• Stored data
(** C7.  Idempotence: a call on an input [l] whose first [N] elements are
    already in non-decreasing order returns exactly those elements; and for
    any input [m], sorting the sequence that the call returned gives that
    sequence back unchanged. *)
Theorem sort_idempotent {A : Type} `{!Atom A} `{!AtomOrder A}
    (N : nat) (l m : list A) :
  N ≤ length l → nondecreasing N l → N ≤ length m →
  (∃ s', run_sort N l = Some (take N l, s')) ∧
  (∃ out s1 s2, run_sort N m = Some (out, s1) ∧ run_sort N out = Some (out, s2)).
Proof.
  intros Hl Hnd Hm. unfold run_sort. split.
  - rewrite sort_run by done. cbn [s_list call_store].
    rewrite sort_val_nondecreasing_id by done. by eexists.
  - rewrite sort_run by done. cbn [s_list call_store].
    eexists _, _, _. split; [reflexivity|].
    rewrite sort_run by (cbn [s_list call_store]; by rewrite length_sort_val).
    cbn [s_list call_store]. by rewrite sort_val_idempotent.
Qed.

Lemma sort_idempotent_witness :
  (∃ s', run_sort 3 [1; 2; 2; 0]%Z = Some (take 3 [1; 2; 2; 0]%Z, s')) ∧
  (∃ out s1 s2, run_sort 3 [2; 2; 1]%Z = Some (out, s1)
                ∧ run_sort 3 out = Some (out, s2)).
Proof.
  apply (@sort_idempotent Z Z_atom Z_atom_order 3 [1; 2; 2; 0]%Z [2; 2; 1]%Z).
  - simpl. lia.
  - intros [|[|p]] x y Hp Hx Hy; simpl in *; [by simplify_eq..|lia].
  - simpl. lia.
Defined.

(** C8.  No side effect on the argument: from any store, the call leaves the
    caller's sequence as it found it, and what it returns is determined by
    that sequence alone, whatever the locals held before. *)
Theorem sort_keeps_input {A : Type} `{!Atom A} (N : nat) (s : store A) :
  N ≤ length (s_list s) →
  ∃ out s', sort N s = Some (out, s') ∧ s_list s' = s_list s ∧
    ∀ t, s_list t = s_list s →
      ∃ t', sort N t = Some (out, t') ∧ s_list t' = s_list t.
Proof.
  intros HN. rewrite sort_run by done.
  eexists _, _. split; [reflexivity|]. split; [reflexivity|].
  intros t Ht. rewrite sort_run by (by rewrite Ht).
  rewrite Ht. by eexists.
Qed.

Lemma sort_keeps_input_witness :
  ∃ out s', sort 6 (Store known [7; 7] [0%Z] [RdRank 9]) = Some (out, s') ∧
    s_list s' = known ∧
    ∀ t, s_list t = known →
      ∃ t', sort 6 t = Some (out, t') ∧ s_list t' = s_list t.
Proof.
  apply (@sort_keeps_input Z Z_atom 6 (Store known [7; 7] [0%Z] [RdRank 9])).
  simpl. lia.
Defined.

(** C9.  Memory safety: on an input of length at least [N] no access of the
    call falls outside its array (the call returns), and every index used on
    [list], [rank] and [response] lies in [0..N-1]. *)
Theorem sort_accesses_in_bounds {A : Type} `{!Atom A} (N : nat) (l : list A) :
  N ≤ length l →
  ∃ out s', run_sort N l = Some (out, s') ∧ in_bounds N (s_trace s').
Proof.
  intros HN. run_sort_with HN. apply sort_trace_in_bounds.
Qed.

==

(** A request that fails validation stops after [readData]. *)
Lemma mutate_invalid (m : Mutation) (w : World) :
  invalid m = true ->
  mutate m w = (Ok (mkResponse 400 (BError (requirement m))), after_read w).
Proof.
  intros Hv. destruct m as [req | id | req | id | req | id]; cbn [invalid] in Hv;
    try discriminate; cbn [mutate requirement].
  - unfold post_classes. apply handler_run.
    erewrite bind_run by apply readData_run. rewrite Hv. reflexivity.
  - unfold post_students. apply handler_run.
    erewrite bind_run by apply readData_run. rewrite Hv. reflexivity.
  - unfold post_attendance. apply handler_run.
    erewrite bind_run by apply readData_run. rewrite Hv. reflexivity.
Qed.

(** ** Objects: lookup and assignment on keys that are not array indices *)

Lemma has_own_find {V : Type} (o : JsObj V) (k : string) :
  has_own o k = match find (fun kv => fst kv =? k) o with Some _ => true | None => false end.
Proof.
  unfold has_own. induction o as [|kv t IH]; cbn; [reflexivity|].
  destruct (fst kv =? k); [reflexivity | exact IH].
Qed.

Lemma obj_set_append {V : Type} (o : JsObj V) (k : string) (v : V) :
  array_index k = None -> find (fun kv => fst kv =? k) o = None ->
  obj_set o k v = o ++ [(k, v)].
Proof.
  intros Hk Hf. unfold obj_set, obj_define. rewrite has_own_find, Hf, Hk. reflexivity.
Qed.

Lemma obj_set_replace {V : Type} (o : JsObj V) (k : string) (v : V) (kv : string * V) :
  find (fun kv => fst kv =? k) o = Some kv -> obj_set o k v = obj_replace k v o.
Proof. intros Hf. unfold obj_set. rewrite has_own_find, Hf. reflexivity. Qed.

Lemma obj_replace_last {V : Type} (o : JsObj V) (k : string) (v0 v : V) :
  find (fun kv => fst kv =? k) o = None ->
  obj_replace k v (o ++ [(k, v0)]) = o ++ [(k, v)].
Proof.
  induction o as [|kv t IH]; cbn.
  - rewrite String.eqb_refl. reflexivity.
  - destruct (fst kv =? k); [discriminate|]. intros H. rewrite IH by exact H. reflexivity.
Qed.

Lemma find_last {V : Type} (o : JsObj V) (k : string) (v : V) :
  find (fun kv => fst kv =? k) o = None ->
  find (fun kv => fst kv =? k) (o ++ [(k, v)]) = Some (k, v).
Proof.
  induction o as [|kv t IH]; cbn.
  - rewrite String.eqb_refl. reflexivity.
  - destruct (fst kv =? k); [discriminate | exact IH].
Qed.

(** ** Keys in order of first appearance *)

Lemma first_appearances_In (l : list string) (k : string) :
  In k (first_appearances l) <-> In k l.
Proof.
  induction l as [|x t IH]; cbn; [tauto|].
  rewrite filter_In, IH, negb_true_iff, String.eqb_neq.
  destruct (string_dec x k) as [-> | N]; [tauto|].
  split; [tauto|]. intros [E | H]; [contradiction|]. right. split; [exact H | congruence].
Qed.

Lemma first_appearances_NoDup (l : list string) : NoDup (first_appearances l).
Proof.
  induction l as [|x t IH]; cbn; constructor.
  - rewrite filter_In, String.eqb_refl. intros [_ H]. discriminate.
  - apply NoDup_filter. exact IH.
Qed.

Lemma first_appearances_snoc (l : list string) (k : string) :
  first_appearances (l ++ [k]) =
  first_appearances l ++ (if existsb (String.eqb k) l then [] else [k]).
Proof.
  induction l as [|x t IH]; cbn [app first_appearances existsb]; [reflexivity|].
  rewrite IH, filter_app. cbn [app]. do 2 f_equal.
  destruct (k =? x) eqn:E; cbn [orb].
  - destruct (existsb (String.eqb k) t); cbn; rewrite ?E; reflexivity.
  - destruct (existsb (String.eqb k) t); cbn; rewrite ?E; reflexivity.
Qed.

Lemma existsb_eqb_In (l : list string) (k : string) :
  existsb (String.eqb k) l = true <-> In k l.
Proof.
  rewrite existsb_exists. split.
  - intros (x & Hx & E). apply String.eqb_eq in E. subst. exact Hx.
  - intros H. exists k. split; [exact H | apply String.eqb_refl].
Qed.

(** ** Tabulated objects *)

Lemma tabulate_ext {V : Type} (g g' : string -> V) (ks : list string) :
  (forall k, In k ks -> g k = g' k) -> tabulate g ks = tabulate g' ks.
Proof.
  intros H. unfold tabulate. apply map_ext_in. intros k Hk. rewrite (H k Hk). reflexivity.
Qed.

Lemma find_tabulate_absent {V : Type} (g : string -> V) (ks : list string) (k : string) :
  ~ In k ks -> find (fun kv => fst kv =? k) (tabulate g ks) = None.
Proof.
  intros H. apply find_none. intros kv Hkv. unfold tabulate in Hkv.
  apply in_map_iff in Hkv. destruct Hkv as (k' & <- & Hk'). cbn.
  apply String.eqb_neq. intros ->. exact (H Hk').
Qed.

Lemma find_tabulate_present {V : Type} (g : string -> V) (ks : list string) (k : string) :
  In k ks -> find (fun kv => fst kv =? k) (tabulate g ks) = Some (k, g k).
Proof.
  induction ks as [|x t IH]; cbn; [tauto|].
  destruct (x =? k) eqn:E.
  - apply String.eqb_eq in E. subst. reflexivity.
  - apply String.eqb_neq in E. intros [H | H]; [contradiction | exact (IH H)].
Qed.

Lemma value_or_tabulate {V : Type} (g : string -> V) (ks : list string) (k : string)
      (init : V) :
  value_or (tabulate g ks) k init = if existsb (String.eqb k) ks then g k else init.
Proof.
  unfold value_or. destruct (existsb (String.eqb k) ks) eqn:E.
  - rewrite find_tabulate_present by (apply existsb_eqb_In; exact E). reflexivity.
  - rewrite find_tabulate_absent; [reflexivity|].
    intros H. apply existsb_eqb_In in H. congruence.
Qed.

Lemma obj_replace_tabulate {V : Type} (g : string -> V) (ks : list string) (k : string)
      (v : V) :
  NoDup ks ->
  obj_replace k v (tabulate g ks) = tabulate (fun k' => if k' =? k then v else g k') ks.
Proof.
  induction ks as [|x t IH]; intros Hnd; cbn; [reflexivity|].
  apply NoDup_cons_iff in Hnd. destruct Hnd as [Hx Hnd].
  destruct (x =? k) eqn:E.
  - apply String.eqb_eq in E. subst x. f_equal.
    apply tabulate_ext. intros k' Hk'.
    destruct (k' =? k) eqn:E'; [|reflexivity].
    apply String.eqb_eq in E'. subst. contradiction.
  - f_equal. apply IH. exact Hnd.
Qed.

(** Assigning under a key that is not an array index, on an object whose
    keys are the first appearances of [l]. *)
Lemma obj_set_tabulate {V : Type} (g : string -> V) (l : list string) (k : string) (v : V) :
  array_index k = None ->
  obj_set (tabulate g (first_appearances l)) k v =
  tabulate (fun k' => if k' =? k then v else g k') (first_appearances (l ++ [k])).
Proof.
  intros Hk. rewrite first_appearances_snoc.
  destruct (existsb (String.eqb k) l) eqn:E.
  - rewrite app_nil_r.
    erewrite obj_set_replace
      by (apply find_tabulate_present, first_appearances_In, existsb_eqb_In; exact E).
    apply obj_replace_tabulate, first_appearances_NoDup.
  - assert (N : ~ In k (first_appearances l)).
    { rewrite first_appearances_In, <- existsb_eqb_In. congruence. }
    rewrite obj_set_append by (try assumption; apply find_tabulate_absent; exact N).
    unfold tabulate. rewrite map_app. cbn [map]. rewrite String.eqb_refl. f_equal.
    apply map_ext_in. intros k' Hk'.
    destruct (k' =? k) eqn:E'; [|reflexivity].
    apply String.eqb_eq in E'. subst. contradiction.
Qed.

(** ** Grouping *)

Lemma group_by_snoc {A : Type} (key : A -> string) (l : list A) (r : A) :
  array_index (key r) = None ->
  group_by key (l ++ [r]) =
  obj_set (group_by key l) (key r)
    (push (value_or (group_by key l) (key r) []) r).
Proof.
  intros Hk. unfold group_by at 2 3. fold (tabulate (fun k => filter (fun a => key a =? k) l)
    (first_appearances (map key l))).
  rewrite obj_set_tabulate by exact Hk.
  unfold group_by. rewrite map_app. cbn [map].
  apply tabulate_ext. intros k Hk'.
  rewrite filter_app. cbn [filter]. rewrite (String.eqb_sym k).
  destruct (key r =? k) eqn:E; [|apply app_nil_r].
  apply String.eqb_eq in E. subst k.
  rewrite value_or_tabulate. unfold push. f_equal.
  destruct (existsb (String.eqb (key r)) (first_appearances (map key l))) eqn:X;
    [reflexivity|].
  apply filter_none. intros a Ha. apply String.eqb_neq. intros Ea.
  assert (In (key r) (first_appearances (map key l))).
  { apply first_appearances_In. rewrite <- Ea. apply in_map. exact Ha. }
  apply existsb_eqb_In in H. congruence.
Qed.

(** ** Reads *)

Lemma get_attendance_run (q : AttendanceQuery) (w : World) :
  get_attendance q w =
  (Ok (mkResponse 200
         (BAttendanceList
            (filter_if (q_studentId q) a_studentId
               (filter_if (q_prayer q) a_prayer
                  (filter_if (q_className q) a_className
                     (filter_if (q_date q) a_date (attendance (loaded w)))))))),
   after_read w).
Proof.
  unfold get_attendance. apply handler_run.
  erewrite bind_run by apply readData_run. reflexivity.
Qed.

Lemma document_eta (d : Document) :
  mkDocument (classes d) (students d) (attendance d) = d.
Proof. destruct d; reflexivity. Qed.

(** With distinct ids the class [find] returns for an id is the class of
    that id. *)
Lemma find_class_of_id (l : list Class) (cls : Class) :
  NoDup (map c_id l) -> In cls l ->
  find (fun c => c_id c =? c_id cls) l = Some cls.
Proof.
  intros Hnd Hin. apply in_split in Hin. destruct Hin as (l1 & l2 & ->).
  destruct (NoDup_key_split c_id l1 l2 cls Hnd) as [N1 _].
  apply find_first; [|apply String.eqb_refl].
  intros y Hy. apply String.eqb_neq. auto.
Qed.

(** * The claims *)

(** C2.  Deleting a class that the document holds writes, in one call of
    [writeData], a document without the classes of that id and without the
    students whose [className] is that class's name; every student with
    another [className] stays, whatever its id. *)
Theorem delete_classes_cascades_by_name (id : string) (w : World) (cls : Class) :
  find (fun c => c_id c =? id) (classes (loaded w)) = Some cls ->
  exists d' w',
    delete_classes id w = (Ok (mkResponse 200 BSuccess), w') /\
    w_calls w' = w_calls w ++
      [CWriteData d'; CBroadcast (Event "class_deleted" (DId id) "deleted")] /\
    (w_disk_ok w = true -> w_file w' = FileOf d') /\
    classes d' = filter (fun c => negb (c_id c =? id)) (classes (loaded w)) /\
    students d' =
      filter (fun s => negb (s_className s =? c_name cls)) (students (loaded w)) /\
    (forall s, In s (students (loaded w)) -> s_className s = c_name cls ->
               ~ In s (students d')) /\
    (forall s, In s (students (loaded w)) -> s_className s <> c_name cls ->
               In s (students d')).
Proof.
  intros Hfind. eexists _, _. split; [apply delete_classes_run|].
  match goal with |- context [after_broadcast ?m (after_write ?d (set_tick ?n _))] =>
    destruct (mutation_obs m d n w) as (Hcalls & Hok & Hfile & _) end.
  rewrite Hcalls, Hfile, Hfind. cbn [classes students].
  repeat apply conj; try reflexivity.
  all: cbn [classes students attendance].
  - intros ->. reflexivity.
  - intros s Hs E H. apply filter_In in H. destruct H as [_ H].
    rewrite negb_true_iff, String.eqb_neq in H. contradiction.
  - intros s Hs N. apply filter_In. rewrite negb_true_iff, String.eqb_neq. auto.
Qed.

--

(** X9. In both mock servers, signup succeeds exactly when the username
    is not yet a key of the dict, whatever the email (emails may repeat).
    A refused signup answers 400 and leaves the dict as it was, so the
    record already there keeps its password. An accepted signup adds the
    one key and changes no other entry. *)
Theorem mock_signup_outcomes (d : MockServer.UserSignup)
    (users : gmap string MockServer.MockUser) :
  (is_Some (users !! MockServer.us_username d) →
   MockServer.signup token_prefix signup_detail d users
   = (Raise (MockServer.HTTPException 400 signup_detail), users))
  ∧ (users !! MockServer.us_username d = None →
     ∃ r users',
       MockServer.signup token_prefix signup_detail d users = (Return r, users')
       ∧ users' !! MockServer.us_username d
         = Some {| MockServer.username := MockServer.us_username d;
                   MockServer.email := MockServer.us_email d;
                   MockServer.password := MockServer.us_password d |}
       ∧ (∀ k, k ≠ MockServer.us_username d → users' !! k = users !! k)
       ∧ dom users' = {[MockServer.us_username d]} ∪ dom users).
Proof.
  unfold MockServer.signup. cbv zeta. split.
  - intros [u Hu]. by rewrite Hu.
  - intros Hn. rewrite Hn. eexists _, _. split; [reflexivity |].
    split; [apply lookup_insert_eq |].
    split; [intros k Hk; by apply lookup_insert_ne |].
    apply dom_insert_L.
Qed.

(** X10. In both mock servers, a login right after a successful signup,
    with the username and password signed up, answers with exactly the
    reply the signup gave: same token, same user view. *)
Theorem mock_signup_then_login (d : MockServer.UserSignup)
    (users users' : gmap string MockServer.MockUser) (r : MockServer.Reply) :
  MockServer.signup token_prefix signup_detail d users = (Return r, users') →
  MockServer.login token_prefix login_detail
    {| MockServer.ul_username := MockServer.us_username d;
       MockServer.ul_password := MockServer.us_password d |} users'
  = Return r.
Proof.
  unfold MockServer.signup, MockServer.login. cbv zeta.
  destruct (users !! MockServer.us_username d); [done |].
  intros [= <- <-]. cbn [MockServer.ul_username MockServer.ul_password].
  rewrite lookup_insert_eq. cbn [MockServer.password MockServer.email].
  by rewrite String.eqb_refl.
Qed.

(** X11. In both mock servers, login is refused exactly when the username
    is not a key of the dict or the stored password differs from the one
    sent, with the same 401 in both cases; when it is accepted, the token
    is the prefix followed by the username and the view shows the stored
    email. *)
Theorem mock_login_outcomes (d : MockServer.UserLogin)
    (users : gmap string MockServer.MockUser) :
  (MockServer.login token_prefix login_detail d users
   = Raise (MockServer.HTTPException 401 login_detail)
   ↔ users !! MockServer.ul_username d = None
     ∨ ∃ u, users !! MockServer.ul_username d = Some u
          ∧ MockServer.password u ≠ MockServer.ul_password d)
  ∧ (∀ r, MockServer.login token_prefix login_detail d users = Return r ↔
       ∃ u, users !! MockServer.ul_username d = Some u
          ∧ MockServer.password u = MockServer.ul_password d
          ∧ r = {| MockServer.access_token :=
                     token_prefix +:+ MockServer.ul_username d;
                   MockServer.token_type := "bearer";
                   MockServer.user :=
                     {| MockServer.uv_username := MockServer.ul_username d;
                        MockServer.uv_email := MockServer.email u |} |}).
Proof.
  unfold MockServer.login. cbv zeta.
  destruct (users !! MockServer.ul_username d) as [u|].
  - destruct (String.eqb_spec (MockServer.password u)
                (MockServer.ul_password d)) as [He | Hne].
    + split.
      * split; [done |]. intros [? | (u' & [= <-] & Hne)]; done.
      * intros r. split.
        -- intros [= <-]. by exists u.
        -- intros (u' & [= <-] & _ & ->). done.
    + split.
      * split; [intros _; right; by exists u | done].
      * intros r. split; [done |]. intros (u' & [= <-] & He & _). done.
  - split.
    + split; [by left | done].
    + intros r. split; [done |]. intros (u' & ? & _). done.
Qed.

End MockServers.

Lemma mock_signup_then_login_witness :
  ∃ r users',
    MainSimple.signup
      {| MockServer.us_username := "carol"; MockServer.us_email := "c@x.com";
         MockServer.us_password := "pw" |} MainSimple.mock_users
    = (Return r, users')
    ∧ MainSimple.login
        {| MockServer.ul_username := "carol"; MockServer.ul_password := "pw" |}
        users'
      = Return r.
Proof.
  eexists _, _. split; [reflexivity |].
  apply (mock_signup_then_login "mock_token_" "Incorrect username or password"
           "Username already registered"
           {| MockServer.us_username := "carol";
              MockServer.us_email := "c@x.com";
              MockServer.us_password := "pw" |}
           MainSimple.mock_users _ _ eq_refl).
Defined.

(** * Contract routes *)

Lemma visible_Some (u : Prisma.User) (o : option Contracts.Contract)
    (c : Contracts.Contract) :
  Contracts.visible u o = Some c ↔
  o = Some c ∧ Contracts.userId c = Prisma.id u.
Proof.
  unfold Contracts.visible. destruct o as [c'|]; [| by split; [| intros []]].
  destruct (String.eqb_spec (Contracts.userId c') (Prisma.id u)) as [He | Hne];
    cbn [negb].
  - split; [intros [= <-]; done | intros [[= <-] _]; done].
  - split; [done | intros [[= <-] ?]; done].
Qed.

• Requirement
Looking through the data above, copy out each line in which the string "both" occurs.

• Response below
(** X9. In both mock servers, signup succeeds exactly when the username
(** X10. In both mock servers, a login right after a successful signup,
(** X11. In both mock servers, login is refused exactly when the username
    sent, with the same 401 in both cases; when it is accepted, the token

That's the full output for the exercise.